Lemma rule_mutex t w ts w' :
  rule t w ts w' -> (holds t = true -> cache_mutex w = true) ->
  (holders ts + b2n (cache_mutex w) = b2n (holds t) + b2n (cache_mutex w'))%nat.
Proof.
  destruct 1; cbn [holds]; intros Hm;
    repeat match goal with
    | H : _ \/ _ |- _ => destruct H as [-> | ->]
    | |- context [match ?q with Some _ => _ | None => _ end] => destruct q
    | H : cache_mutex _ = _ |- _ => rw H
    end; try done; cbn [with_mutex on_container with_container cache_mutex];
    try (rw (Hm eq_refl) //); by destruct (cache_mutex w).
Qed.

(** What the threads that follow know. *)
Lemma rule_threads t w ts w' adm :
  rule t w ts w' -> (forall b, event_of t w <> Admits b) -> thread_ok w adm t ->
  Forall (present w) adm -> Forall (thread_ok w' adm) ts.
Proof.
  destruct 1; cbn [event_of thread_ok]; intros Hn Ht Hp;
    repeat match goal with
    | H : _ \/ _ |- Forall _ _ => destruct H as [-> | ->]
    | |- context [match ?q with Some _ => _ | None => _ end] => destruct q
    end; try (by repeat constructor).
  - apply Forall_singleton. split; [done|]. eapply Forall_impl; [exact Hp|].
    intros b' [Hc|[Hq|Hs]] Heq; [by rw Heq in Hc|by rw Heq in Hq|done].
  - apply Forall_singleton. left. cbn [q_cache]. set_solver.
  - apply Forall_singleton. by eapply apply_stores.
Qed.

Hypothesis apart : forall b b', seen b -> seen b' -> block_hash b = block_hash b' ->
  kind_of b = kind_of b'.
Lemma stored_same b b' w :
  seen b -> seen b' -> block_hash b = block_hash b' -> stored w b -> stored w b'.
Proof. intros Hb Hb' Hh. by rw /stored (exists_by_hash b b' _ (apart _ _ Hb Hb' Hh) Hh). Qed.

(** Erasing a hash that is found elsewhere. *)
Lemma delete_keeps w b b' :
  seen b -> seen b' -> block_hash b ∈ q_cache w \/ stored w b -> present w b' ->
  present (on_container
    (fun c => set_cached_blocks (cached_blocks c ∖ {[block_hash b]}) c) w) b'.
Proof.
  intros Hb Hb' Hx [Hc|[Hq|Hs]]; [|by right; left|by right; right].
  destruct (decide (block_hash b' = block_hash b)) as [Heq|Hne].
  - right. destruct Hx as [Hx|Hx]; [left; by rw Heq|right]. by apply (stored_same b).
  - left. cbn [on_container with_container container set_cached_blocks cached_blocks]. set_solver.
Qed.
Lemma pop_keeps w b b' q :
  seen b -> seen b' -> stored w b ->
  block_hash b' ∈ q_cache w \/ stored w b' ->
  block_hash b' ∈ q_cache w ∖ {[block_hash b]} \/
  stored (Build_World D (container w) q (q_cache w ∖ {[block_hash b]}) (cache_mutex w)
            (database w)) b'.
Proof.
  intros Hb Hb' Hs [Hx|Hx]; [|by right].
  destruct (decide (block_hash b' = block_hash b)) as [Heq|Hne]; [|left; set_solver].
  right. by apply (stored_same b b' w).
Qed.

Lemma holders_split l1 t l2 :
  holders (l1 ++ t :: l2) = (b2n (holds t) + holders (l1 ++ l2))%nat.
Proof. rw (holders_app l1 (t :: l2)) (holders_app l1 l2). rw {2}/holders /=. destruct (holds t); cbn; rw /holders; lia. Qed.
Lemma no_holder_ok w w' adm adm' l :
  holders l = 0%nat -> q_cache w' = q_cache w -> (forall b, stored w b -> stored w' b) ->
  Forall (thread_ok w adm) l -> Forall (thread_ok w' adm') l.
Proof.
  intros Hh Hq Hs Hl. induction Hl as [|t l Ht Hl IH]; [constructor|].
  assert (holds t = false /\ holders l = 0%nat) as [Ht0 Hl0].
  { move: Hh. rw /holders /=. by destruct (holds t). }
  constructor; [|auto]. destruct t; cbn [thread_ok] in *; try done; auto.
  rw Hq. destruct Ht; auto.
Qed.

Lemma admit_ok w b v l1 l2 adm :
  seen b -> handler_exists b (database w) = false ->
  admission adm (w, l1 ++ AddStored b v :: l2) ->
  admission (adm ++ [b]) (with_mutex false (on_container
    (fun c => set_cached_blocks ({[block_hash b]} ∪ cached_blocks c) c) w),
    l1 ++ [AddPending b v] ++ l2).
Proof.
  intros Hb He [Hse Hm Ht Hp Hn]. cbn [fst snd] in *.
  rw holders_split /= in Hm. assert (Hh : holders (l1 ++ l2) = 0%nat) by (destruct (cache_mutex w); lia).
  apply Forall_app in Ht as [H1 [[Hc Hsame] H2]%Forall_cons].
  assert (Hnew : forall b', b' ∈ adm -> block_hash b' <> block_hash b).
  { intros b' Hin Heq. eapply Forall_forall in Hsame; [|done]. specialize (Hsame Heq).
    apply (stored_same b' b) in Hsame; [by rw /stored He in Hsame| |done|done].
    by eapply Forall_forall in Hse. }
  split; cbn [fst snd].
  - apply Forall_app. split; [done|]. by apply Forall_singleton.
  - by rw /= (holders_split l1 (AddPending b v) l2).
  - assert (Hl : Forall (thread_ok w adm) (l1 ++ l2)) by by apply Forall_app.
    apply (no_holder_ok w (with_mutex false (on_container
      (fun c => set_cached_blocks ({[block_hash b]} ∪ cached_blocks c) c) w)) adm (adm ++ [b]))
      in Hl; [|done..].
    apply Forall_app in Hl as [Hl1 Hl2]. apply Forall_app. split; [exact Hl1|].
    constructor; [done|exact Hl2].
  - apply Forall_app. split.
    + eapply Forall_impl; [exact Hp|]. intros b' [Hx|[Hx|Hx]]; [left|by right; left|by right; right].
      cbn. set_solver.
    + apply Forall_singleton. left. cbn. set_solver.
  - rw fmap_app. apply NoDup_app. split_and!; [done| |by apply NoDup_singleton].
    intros h (b' & -> & Hin)%list_elem_of_fmap Heq%list_elem_of_singleton. by destruct (Hnew b').
Qed.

---

→ Try it: Please reproduce all of the material exactly.

→ Task output:
Lemma rule_mutex t w ts w' :
  rule t w ts w' -> (holds t = true -> cache_mutex w = true) ->
  (holders ts + b2n (cache_mutex w) = b2n (holds t) + b2n (cache_mutex w'))%nat.
Proof.
  destruct 1; cbn [holds]; intros Hm;
    repeat match goal with
    | H : _ \/ _ |- _ => destruct H as [-> | ->]
    | |- context [match ?q with Some _ => _ | None => _ end] => destruct q
    | H : cache_mutex _ = _ |- _ => rw H
    end; try done; cbn [with_mutex on_container with_container cache_mutex];
    try (rw (Hm eq_refl) //); by destruct (cache_mutex w).
Qed.

(** What the threads that follow know. *)
Lemma rule_threads t w ts w' adm :
  rule t w ts w' -> (forall b, event_of t w <> Admits b) -> thread_ok w adm t ->
  Forall (present w) adm -> Forall (thread_ok w' adm) ts.
Proof.
  destruct 1; cbn [event_of thread_ok]; intros Hn Ht Hp;
    repeat match goal with
    | H : _ \/ _ |- Forall _ _ => destruct H as [-> | ->]
    | |- context [match ?q with Some _ => _ | None => _ end] => destruct q
    end; try (by repeat constructor).
  - apply Forall_singleton. split; [done|]. eapply Forall_impl; [exact Hp|].
    intros b' [Hc|[Hq|Hs]] Heq; [by rw Heq in Hc|by rw Heq in Hq|done].
  - apply Forall_singleton. left. cbn [q_cache]. set_solver.
  - apply Forall_singleton. by eapply apply_stores.
Qed.

Hypothesis apart : forall b b', seen b -> seen b' -> block_hash b = block_hash b' ->
  kind_of b = kind_of b'.
Lemma stored_same b b' w :
  seen b -> seen b' -> block_hash b = block_hash b' -> stored w b -> stored w b'.
Proof. intros Hb Hb' Hh. by rw /stored (exists_by_hash b b' _ (apart _ _ Hb Hb' Hh) Hh). Qed.

(** Erasing a hash that is found elsewhere. *)
Lemma delete_keeps w b b' :
  seen b -> seen b' -> block_hash b ∈ q_cache w \/ stored w b -> present w b' ->
  present (on_container
    (fun c => set_cached_blocks (cached_blocks c ∖ {[block_hash b]}) c) w) b'.
Proof.
  intros Hb Hb' Hx [Hc|[Hq|Hs]]; [|by right; left|by right; right].
  destruct (decide (block_hash b' = block_hash b)) as [Heq|Hne].
  - right. destruct Hx as [Hx|Hx]; [left; by rw Heq|right]. by apply (stored_same b).
  - left. cbn [on_container with_container container set_cached_blocks cached_blocks]. set_solver.
Qed.
Lemma pop_keeps w b b' q :
  seen b -> seen b' -> stored w b ->
  block_hash b' ∈ q_cache w \/ stored w b' ->
  block_hash b' ∈ q_cache w ∖ {[block_hash b]} \/
  stored (Build_World D (container w) q (q_cache w ∖ {[block_hash b]}) (cache_mutex w)
            (database w)) b'.
Proof.
  intros Hb Hb' Hs [Hx|Hx]; [|by right].
  destruct (decide (block_hash b' = block_hash b)) as [Heq|Hne]; [|left; set_solver].
  right. by apply (stored_same b b' w).
Qed.

Lemma holders_split l1 t l2 :
  holders (l1 ++ t :: l2) = (b2n (holds t) + holders (l1 ++ l2))%nat.
Proof. rw (holders_app l1 (t :: l2)) (holders_app l1 l2). rw {2}/holders /=. destruct (holds t); cbn; rw /holders; lia. Qed.
Lemma no_holder_ok w w' adm adm' l :
  holders l = 0%nat -> q_cache w' = q_cache w -> (forall b, stored w b -> stored w' b) ->
  Forall (thread_ok w adm) l -> Forall (thread_ok w' adm') l.
Proof.
  intros Hh Hq Hs Hl. induction Hl as [|t l Ht Hl IH]; [constructor|].
  assert (holds t = false /\ holders l = 0%nat) as [Ht0 Hl0].
  { move: Hh. rw /holders /=. by destruct (holds t). }
  constructor; [|auto]. destruct t; cbn [thread_ok] in *; try done; auto.
  rw Hq. destruct Ht; auto.
Qed.

Lemma admit_ok w b v l1 l2 adm :
  seen b -> handler_exists b (database w) = false ->
  admission adm (w, l1 ++ AddStored b v :: l2) ->
  admission (adm ++ [b]) (with_mutex false (on_container
    (fun c => set_cached_blocks ({[block_hash b]} ∪ cached_blocks c) c) w),
    l1 ++ [AddPending b v] ++ l2).
Proof.
  intros Hb He [Hse Hm Ht Hp Hn]. cbn [fst snd] in *.
  rw holders_split /= in Hm. assert (Hh : holders (l1 ++ l2) = 0%nat) by (destruct (cache_mutex w); lia).
  apply Forall_app in Ht as [H1 [[Hc Hsame] H2]%Forall_cons].
  assert (Hnew : forall b', b' ∈ adm -> block_hash b' <> block_hash b).
  { intros b' Hin Heq. eapply Forall_forall in Hsame; [|done]. specialize (Hsame Heq).
    apply (stored_same b' b) in Hsame; [by rw /stored He in Hsame| |done|done].
    by eapply Forall_forall in Hse. }
  split; cbn [fst snd].
  - apply Forall_app. split; [done|]. by apply Forall_singleton.
  - by rw /= (holders_split l1 (AddPending b v) l2).
  - assert (Hl : Forall (thread_ok w adm) (l1 ++ l2)) by by apply Forall_app.
    apply (no_holder_ok w (with_mutex false (on_container
      (fun c => set_cached_blocks ({[block_hash b]} ∪ cached_blocks c) c) w)) adm (adm ++ [b]))
      in Hl; [|done..].
    apply Forall_app in Hl as [Hl1 Hl2]. apply Forall_app. split; [exact Hl1|].
    constructor; [done|exact Hl2].
  - apply Forall_app. split.
    + eapply Forall_impl; [exact Hp|]. intros b' [Hx|[Hx|Hx]]; [left|by right; left|by right; right].
      cbn. set_solver.
    + apply Forall_singleton. left. cbn. set_solver.
  - rw fmap_app. apply NoDup_app. split_and!; [done| |by apply NoDup_singleton].
    intros h (b' & -> & Hin)%list_elem_of_fmap Heq%list_elem_of_singleton. by destruct (Hnew b').
Qed.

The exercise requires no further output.